Happiness is the goal. And I keep walking….As Always…

Keep Walking….

“Me” Time…

Drawing a blank each time I think of writing something…. If I lose this then there are only a few things left with me which are worth living for…. The bad dark is coming closer and closer today….is clinging too close to the surface….I wish to shoo it away but I am just too tired…wish someone could do it for me…take away the bad darkness and leave me in peace with the good, soothing darkness so that I could just draw it deep inside me, hide in it and relax and rejuvenate a little bit…sink deep in it….take a little break from the world around me…I need some “me” time…not going to get it any time soon…waiting for next week to come as soon as possible…going for a Vipassana retreat….it will be 10 days of total fun for me…lots of peace, silence and “me” time…. Patience, dear heart, patience…next week is not that far…

In the meanwhile…

Keep Walking…

Being Selfish…

Being selfish is absolutely fine sometimes when you can see no other way out of a situation…when being selfish is the only path available to you, you take that path…you walk it….you protect yourself….what do you do when you see others protecting themselves in a flood…during an avalanche…so all you need to do is ignore your instincts and become selfish…you PROTECT YOURSELF…And it’s absolutely fine with the society too… who ever thought of that… A hypocritical society we live in…. A society that extols selflessness as a virtue in times of leisure and lauds selfishness in dire times. So, go ahead, be selfish! Who thought there would be such commendation in something so wicked…

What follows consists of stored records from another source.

(** C4: [ToJob] returns the error of [Validate] when validation fails.
    Otherwise it returns a validation error when the timeout string is not
    empty and does not parse, and else a job in status pending whose ID is
    the generated one, whose payload fields are those of the request as
    [Validate] left it, whose timeout is the parsed duration, or five
    minutes for an empty string, and whose priority is that of the request
    with 0 replaced by 1.  The ID is not empty, and it is fresh in this
    sense: the job of any call of [ToJob] has the same ID exactly when that
    call read the same second and drew the same four random bytes. *)
Theorem ToJob_spec (timestamp : Z) (randomBytes : byte * byte * byte * byte)
    (now : Time) (jr : job.JobRequest) :
  let '(jr1, verr) := job.Validate jr in
  let '(jr2, res) := job.ToJob ParseDuration timestamp randomBytes now jr in
  jr2 = jr1
  /\ match verr with
     | Some e => res = inr e
     | None =>
         match design.requestedTimeout ParseDuration (job.req_Timeout jr) with
         | None =>
             job.req_Timeout jr <> ""
             /\ exists m, res = inr (job.ValidationError m)
         | Some d =>
             exists j, res = inl j
               /\ job.Status j = job.JobStatusPending
               /\ job.ID j = job.GenerateJobID timestamp randomBytes
               /\ job.ID j <> ""
               /\ (forall timestamp' randomBytes' now' jr' j',
                     (job.ToJob ParseDuration timestamp' randomBytes' now' jr').2
                     = inl j' ->
                     (job.ID j' = job.ID j <->
                      timestamp' = timestamp /\ randomBytes' = randomBytes))
               /\ job.Type_ j = job.req_Type jr
               /\ job.Command j = job.req_Command jr
               /\ job.Script j = job.req_Script jr
               /\ job.URL j = job.req_URL jr
               /\ job.Method j = job.req_Method jr1
               /\ job.FilePath j = job.req_FilePath jr
               /\ job.Retries j = job.req_Retries jr
               /\ job.Tags j = job.req_Tags jr
               /\ job.Environment j = job.req_Environment jr
               /\ job.CreatedAt j = now
               /\ job.Timeout j = d
               /\ job.Priority j =
                    (if (job.req_Priority jr =? 0)%Z then 1%Z
                     else job.req_Priority jr)
         end
     end.
Proof.
  pose proof (GenerateJobID_nonempty timestamp randomBytes) as Hid.
  assert (Hfresh : forall timestamp' randomBytes' now' jr' j',
            (job.ToJob ParseDuration timestamp' randomBytes' now' jr').2 = inl j' ->
            (job.ID j' = job.GenerateJobID timestamp randomBytes <->
             timestamp' = timestamp /\ randomBytes' = randomBytes)).
  { intros timestamp' randomBytes' now' jr' j' Hj'.
    rewrite (ToJob_ID _ _ _ _ _ Hj'). split.
    - apply GenerateJobID_inj.
    - intros [-> ->]. reflexivity. }
  assert (Hsame : forall jr1 verr, job.Validate jr = (jr1, verr) ->
            job.req_Type jr1 = job.req_Type jr
            /\ job.req_Command jr1 = job.req_Command jr
            /\ job.req_Script jr1 = job.req_Script jr
            /\ job.req_URL jr1 = job.req_URL jr
            /\ job.req_FilePath jr1 = job.req_FilePath jr
            /\ job.req_Timeout jr1 = job.req_Timeout jr
            /\ job.req_Retries jr1 = job.req_Retries jr
            /\ job.req_Priority jr1 = job.req_Priority jr
            /\ job.req_Tags jr1 = job.req_Tags jr
            /\ job.req_Environment jr1 = job.req_Environment jr).
  { intros jr1 verr. unfold job.Validate.
    repeat case_eqb; intros [= <- <-]; simpl; repeat split; reflexivity. }
  unfold job.ToJob, design.requestedTimeout.
  destruct (job.Validate jr) as [jr1 [e|]] eqn:Hv.
  - split; reflexivity.
  - destruct (Hsame _ _ eq_refl)
      as (Hty & Hcmd & Hscr & Hurl & Hfp & Htmo & Hrt & Hpr & Htg & Henv).
    rewrite Htmo.
    destruct (String.eqb_spec (job.req_Timeout jr) "") as [Hempty | Hne]; simpl.
    + rewrite <- Hpr.
      destruct (Z.eqb_spec (job.req_Priority jr1) 0) as [Hz | Hz];
        (split; [reflexivity |]); eexists; (split; [reflexivity |]); simpl;
        repeat (match goal with |- _ /\ _ => split end); auto; exact Hfresh.
    + destruct (ParseDuration (job.req_Timeout jr)) as [d|]; simpl.
      * rewrite <- Hpr.
        destruct (Z.eqb_spec (job.req_Priority jr1) 0) as [Hz | Hz];
          (split; [reflexivity |]); eexists; (split; [reflexivity |]); simpl;
          repeat (match goal with |- _ /\ _ => split end); auto; exact Hfresh.
      * split; [reflexivity |]. split; [assumption |]. eexists. reflexivity.
Qed.

End ToJob_properties.

(** C4 as stated fails: the ID is not fresh without condition.  Two calls of
    [ToJob] within one second that draw the same four random bytes, on
    different requests and at different readings of the clock, both succeed
    with different jobs that carry the same ID. *)
Lemma ToJob_same_ID_counterexample :
  exists j1 j2,
    (job.ToJob (fun _ => None) 1700000000 (xab, x12, xcd, x34)%byte
       examples.earlyInSecond examples.httpRequest).2 = inl j1
    /\ (job.ToJob (fun _ => None) 1700000000 (xab, x12, xcd, x34)%byte
          examples.lateInSecond examples.commandRequest).2 = inl j2
    /\ j1 <> j2
    /\ job.ID j1 = "job-1700000000-ab12cd34"
    /\ job.ID j2 = job.ID j1.
Proof.
  eexists _, _. split; [reflexivity |]. split; [reflexivity |].
  split; [discriminate |]. split; reflexivity.
Qed.

(** ** Filters: fields and ordering operators *)

Lemma fieldValue_known (j : job.Job) (field : string) :
  field ∉ design.knownFields -> scheduler.fieldValue j field = None.
Proof.
  unfold design.knownFields, scheduler.fieldValue.
  rewrite !elem_of_cons, elem_of_nil. intros H.
  repeat case_eqb; try reflexivity; exfalso; apply H; tauto.
Qed.

(** A filter on a field outside the fixed set matches no job. *)
Lemma unknown_field_never_matches (j : job.Job) (filter : job.Filter) :
  job.Field filter ∉ design.knownFields -> scheduler.matchesFilter j filter = false.
Proof.
  intros H. unfold scheduler.matchesFilter.
  rewrite (fieldValue_known j _ H). reflexivity.
Qed.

I had this experience in recent times… Turned to a friend when I was in dire need and my friend turned on me instead and told me to be independent and to stop being so whiny and dependent on others (others being my family and closest friends – count being 2)…basically called me a dead weight…. so here I am being selfish the way I know how to be. I have decided not to be a dead weight to anyone who is unwilling to be a participant in carrying my load of BPD with me. Why bog down reluctant people with my issues, my needs? Relationships are meant to be symbiotic not parasitic…even more so with me coz I have special needs… Of all relationships, friendship is the only one which enjoys unparalleled equal footing. When that is lost, the friendship is doomed…mine was too… So, I became selfish…already have so much load on me…then why carry one more load of a doomed relationship?